*** Data in this exercise ***

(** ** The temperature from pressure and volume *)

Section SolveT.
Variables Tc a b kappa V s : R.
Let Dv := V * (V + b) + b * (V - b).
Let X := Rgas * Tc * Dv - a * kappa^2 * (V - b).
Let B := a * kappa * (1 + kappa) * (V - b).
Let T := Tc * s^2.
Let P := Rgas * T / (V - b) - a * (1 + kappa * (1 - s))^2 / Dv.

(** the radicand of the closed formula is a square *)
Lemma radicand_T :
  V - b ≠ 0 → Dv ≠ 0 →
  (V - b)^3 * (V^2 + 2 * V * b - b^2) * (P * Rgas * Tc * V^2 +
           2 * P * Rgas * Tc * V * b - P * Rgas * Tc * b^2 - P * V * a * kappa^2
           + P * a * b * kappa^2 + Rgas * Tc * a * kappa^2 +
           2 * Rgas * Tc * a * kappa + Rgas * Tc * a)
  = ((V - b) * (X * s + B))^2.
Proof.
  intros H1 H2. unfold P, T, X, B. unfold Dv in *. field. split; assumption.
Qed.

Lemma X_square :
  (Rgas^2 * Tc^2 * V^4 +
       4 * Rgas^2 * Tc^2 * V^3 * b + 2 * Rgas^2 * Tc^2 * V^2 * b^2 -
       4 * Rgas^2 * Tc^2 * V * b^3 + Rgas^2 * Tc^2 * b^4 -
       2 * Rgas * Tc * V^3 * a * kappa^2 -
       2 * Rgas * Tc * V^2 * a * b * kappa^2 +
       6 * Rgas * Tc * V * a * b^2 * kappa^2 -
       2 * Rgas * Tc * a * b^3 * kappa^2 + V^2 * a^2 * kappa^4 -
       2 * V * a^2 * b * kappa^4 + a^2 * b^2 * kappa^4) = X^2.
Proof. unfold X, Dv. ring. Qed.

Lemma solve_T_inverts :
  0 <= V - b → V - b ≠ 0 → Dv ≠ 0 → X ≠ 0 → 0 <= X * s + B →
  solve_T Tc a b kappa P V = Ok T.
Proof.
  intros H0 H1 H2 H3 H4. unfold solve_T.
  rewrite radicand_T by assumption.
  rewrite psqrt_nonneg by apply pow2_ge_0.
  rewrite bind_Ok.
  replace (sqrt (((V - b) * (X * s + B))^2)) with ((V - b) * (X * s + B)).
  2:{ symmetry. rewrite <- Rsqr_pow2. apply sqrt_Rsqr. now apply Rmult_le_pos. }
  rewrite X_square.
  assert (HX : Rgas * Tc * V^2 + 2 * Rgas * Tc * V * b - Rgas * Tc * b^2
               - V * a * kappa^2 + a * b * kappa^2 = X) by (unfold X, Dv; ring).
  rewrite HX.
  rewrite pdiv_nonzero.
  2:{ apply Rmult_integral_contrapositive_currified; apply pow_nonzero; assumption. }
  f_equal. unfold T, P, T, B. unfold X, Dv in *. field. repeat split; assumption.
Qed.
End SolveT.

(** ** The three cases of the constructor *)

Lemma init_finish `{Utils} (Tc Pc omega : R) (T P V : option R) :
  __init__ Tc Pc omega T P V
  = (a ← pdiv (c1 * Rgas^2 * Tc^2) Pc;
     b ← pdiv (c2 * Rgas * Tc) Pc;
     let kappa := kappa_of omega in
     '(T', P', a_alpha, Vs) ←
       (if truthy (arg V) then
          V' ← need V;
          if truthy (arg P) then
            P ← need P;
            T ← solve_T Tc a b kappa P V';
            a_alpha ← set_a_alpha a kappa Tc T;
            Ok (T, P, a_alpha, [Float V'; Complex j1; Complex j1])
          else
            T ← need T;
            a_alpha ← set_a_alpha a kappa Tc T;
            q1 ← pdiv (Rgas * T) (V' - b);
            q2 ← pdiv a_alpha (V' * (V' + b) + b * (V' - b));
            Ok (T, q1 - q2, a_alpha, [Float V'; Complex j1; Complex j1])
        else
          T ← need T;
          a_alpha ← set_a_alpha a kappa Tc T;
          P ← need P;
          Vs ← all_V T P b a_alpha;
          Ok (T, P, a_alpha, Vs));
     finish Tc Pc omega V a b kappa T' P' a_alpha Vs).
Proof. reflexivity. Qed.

***
*** Data in this exercise ***

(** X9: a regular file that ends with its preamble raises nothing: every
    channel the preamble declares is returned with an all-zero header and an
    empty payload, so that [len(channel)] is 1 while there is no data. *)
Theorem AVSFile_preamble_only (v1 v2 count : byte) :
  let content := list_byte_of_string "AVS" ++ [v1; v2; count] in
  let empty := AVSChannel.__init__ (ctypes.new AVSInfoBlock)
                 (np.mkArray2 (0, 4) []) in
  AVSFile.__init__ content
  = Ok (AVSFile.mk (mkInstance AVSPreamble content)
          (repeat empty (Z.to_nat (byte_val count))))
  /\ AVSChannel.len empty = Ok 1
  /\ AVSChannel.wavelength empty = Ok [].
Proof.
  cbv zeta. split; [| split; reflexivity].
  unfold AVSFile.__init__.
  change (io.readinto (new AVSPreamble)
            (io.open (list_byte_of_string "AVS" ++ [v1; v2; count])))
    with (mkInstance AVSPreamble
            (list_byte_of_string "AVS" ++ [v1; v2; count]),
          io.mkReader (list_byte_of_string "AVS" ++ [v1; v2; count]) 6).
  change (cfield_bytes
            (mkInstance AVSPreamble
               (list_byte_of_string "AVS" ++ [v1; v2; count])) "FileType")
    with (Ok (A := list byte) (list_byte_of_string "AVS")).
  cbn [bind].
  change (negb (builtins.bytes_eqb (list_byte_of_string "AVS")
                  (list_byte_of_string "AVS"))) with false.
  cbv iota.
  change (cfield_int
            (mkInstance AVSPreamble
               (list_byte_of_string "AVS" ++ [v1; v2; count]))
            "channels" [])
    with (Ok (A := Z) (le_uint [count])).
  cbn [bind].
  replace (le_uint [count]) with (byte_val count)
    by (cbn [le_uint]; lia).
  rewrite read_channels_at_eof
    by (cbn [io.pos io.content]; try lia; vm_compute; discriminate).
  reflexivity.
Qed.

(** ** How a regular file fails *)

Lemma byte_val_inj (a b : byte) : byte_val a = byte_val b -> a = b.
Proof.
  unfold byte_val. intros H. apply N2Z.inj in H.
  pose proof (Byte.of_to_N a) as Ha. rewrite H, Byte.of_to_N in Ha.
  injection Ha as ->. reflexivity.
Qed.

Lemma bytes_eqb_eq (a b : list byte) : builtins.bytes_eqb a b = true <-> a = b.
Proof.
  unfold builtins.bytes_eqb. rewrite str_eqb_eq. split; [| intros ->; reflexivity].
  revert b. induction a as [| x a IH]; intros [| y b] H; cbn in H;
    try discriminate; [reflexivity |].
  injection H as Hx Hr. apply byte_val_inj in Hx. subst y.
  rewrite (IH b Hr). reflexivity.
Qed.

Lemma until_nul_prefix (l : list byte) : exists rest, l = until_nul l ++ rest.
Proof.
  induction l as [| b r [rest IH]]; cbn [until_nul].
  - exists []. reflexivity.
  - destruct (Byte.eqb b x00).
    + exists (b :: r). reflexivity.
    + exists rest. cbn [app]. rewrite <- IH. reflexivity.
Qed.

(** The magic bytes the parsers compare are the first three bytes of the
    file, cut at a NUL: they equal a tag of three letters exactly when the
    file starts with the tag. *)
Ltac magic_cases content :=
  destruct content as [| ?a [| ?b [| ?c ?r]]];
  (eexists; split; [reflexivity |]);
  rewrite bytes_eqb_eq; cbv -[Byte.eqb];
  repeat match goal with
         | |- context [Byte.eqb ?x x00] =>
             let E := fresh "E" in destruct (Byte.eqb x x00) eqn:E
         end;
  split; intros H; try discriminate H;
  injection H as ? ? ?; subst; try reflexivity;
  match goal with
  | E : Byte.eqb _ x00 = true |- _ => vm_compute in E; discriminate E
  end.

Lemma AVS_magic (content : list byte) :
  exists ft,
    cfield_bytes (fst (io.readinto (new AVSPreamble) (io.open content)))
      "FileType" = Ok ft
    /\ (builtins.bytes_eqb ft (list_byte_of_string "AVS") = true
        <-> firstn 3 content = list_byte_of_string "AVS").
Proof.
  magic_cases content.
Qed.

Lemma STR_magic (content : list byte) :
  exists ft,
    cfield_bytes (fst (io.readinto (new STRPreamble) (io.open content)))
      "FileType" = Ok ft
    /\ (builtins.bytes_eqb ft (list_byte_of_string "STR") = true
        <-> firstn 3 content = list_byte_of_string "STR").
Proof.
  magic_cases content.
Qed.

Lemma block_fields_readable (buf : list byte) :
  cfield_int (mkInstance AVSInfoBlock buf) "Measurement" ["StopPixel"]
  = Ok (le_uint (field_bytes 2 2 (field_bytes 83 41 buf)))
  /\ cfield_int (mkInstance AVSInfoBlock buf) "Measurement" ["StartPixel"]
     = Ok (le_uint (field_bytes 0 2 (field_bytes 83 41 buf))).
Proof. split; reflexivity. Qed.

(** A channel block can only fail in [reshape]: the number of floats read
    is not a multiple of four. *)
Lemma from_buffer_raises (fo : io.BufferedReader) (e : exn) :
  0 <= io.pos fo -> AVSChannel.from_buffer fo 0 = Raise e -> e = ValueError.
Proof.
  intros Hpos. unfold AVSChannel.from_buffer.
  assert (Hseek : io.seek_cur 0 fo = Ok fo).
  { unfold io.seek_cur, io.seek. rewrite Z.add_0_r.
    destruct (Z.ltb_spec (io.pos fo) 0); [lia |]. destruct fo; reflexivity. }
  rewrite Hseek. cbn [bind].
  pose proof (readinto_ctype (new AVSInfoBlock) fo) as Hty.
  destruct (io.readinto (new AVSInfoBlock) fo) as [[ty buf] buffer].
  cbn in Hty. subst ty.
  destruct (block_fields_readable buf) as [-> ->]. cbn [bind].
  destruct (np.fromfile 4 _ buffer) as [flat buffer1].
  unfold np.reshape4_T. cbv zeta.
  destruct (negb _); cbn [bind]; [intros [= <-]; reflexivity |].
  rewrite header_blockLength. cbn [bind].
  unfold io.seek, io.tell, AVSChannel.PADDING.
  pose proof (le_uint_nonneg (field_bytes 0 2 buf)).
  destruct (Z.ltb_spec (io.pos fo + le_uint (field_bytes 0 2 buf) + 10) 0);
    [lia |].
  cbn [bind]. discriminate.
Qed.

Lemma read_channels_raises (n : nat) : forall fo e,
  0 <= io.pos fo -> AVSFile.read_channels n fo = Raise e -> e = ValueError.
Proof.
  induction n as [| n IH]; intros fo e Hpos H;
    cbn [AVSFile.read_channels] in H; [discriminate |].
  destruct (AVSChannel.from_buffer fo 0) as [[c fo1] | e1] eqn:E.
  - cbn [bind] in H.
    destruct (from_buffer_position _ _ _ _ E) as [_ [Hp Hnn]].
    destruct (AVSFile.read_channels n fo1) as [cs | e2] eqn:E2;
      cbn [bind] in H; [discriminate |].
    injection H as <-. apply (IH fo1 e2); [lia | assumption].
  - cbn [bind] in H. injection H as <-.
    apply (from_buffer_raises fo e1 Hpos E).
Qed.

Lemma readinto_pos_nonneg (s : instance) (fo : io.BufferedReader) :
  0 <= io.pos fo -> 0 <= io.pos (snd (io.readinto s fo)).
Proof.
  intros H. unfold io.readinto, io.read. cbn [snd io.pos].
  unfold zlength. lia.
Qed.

***
*** Data in this exercise ***

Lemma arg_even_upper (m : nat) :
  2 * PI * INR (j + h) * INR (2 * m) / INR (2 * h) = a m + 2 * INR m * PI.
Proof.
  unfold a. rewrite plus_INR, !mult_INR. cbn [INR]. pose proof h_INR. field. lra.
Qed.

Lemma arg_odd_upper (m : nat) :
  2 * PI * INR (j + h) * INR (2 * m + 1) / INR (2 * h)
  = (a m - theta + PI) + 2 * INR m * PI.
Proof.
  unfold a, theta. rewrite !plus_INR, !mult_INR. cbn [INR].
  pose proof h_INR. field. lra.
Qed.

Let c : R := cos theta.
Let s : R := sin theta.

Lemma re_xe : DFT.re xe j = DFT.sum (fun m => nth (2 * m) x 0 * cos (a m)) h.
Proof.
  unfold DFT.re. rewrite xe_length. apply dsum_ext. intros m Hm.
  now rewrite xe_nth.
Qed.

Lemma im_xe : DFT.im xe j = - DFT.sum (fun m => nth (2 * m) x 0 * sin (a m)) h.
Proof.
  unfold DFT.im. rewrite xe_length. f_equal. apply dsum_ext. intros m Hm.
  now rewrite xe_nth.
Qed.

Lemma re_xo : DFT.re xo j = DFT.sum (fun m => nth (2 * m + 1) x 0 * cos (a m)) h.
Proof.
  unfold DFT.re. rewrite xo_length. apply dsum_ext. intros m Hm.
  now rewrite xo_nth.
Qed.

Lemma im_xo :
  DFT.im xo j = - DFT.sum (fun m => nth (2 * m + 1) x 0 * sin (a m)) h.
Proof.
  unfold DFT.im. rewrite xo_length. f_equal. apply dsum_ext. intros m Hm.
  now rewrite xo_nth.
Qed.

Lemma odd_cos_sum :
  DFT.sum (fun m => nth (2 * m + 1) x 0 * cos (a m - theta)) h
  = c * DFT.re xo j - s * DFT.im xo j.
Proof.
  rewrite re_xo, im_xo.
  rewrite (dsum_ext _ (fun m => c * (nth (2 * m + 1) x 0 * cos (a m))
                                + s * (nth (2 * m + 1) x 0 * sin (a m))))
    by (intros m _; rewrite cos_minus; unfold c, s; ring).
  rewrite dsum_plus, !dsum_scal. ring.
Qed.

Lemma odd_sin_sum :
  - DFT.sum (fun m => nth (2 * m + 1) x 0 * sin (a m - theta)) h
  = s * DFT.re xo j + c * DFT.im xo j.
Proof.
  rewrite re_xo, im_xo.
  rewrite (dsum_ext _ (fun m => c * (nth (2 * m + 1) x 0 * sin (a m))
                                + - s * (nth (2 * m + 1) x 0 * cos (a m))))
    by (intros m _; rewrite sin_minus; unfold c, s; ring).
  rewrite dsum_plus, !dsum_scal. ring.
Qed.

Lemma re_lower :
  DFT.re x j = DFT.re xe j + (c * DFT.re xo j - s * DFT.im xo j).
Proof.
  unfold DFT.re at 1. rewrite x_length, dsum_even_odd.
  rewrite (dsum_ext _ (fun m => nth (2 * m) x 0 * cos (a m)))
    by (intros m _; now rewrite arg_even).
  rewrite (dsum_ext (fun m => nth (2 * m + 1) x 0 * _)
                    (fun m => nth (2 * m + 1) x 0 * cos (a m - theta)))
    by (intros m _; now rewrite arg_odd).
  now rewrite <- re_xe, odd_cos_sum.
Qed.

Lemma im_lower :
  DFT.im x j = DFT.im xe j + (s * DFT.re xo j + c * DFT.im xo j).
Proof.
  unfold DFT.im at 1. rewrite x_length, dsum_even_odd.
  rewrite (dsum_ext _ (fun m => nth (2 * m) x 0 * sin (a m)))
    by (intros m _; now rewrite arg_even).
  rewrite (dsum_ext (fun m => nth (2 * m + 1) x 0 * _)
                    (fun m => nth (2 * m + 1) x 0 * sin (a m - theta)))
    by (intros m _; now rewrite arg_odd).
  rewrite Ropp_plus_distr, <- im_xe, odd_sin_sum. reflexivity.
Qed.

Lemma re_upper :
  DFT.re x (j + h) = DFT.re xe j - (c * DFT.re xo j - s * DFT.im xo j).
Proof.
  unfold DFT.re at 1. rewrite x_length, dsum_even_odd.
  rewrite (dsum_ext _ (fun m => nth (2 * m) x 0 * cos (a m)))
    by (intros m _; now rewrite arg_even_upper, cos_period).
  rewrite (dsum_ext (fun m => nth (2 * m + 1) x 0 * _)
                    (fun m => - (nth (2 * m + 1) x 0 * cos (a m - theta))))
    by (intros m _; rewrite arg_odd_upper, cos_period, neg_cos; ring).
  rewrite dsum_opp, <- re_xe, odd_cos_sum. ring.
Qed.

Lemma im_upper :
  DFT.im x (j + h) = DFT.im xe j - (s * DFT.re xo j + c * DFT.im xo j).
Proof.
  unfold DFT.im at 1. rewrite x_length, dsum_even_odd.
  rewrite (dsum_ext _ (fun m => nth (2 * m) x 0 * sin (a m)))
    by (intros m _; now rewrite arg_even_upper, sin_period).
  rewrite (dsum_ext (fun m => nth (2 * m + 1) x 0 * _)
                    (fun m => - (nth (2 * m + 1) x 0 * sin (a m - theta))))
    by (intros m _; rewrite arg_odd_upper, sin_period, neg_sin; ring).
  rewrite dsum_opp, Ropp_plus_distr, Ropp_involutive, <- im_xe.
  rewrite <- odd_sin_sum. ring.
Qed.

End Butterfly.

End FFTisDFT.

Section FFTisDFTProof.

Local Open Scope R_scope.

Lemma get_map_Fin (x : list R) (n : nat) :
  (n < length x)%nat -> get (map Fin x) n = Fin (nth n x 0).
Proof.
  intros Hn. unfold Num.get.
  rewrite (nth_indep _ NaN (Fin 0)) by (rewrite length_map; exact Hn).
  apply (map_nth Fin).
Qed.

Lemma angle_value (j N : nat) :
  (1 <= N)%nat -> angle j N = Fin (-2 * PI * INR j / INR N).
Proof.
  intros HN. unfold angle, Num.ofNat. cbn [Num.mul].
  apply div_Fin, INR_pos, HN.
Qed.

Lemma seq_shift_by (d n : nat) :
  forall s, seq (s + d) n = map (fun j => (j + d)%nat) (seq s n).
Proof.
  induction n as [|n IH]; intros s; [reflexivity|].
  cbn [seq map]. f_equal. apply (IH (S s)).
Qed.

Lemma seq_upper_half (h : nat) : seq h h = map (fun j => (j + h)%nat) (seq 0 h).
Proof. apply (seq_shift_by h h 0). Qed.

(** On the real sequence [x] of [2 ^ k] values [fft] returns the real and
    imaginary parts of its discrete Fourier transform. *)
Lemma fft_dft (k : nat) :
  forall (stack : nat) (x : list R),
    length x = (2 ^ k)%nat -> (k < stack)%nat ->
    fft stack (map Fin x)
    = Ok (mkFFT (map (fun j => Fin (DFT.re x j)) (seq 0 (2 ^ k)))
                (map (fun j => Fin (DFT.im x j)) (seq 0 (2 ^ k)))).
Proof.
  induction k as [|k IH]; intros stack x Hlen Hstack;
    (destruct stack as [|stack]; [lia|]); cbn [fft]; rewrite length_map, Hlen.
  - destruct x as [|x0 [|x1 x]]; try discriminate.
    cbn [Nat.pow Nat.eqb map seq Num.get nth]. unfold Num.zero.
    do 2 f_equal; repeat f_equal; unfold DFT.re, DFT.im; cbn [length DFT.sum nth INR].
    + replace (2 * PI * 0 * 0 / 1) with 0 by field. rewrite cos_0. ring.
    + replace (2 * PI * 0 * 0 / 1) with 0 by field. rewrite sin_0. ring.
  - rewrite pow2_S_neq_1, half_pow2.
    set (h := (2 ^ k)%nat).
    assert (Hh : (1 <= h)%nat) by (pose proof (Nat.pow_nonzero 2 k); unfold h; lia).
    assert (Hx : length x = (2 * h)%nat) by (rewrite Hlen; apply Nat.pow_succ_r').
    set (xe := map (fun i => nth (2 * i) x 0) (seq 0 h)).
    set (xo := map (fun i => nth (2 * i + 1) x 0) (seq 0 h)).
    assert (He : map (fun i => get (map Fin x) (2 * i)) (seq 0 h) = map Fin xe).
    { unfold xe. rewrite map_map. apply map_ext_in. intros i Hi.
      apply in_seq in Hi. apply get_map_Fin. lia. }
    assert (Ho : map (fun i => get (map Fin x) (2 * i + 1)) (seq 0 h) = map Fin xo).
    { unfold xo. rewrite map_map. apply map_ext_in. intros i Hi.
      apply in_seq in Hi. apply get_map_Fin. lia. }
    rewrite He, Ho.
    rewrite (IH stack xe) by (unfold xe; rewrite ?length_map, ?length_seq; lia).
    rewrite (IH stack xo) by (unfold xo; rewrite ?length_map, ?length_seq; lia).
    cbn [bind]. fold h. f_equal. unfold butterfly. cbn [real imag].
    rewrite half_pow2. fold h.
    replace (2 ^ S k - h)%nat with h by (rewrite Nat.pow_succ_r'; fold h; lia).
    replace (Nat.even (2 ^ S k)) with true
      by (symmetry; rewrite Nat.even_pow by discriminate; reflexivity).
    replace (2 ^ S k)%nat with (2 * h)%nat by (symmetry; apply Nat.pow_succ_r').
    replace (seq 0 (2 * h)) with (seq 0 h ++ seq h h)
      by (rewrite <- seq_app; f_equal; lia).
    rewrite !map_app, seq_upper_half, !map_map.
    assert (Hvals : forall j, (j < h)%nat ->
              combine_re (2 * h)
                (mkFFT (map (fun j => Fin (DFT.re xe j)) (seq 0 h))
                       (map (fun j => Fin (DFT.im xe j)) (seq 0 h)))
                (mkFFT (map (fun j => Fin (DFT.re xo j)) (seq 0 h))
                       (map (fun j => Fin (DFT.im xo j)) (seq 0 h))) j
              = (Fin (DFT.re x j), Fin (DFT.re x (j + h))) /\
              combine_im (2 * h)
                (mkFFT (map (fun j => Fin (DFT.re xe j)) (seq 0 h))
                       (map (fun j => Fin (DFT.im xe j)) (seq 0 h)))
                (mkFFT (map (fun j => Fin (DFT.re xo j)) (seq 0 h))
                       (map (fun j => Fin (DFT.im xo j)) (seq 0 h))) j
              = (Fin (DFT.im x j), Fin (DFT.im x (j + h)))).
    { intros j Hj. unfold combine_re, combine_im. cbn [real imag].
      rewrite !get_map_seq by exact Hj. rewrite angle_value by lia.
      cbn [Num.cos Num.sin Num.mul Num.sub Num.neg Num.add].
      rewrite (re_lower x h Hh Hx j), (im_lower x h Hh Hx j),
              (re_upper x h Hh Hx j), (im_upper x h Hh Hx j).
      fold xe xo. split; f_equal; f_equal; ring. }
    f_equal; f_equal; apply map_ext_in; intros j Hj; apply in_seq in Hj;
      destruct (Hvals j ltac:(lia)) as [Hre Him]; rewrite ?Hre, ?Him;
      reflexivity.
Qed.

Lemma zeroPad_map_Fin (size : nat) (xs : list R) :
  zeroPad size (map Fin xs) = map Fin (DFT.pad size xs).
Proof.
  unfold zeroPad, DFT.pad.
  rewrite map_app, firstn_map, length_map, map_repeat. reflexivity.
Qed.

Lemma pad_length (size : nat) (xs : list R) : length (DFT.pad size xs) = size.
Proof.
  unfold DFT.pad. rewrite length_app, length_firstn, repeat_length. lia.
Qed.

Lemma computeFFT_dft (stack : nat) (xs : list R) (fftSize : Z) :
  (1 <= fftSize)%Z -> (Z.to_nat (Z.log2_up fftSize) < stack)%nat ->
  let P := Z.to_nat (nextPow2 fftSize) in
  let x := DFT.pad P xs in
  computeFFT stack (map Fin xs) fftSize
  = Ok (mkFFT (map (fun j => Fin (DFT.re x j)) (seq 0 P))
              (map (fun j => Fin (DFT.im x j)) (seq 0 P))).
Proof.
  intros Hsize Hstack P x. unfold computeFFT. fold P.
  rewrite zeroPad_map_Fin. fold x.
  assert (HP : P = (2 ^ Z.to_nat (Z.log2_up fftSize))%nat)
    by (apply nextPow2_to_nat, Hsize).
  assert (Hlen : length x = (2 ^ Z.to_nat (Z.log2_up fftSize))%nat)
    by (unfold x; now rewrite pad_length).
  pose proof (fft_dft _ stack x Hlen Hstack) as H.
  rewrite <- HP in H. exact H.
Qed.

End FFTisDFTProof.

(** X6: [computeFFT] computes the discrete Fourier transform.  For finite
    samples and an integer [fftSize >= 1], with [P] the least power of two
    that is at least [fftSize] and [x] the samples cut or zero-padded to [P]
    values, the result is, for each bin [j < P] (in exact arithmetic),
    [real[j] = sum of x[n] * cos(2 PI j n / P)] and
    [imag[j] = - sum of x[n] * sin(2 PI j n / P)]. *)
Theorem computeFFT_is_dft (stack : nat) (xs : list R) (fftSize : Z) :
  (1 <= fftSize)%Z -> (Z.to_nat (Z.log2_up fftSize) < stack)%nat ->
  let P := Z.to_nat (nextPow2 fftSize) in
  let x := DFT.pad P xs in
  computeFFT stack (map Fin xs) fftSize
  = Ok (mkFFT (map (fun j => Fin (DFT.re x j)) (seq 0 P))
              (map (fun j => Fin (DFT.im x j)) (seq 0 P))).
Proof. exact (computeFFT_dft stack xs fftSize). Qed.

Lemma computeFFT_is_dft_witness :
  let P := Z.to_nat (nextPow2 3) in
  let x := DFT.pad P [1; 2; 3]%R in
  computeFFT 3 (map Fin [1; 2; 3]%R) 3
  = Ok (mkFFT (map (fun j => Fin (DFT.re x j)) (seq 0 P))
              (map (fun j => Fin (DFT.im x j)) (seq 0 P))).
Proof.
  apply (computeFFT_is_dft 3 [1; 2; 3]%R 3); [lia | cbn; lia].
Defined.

***

## Your instructions
Look over the records above, and wherever a line contains the string "Theorem", copy that line.

## Result of the task
Theorem AVSFile_preamble_only (v1 v2 count : byte) :
Theorem computeFFT_is_dft (stack : nat) (xs : list R) (fftSize : Z) :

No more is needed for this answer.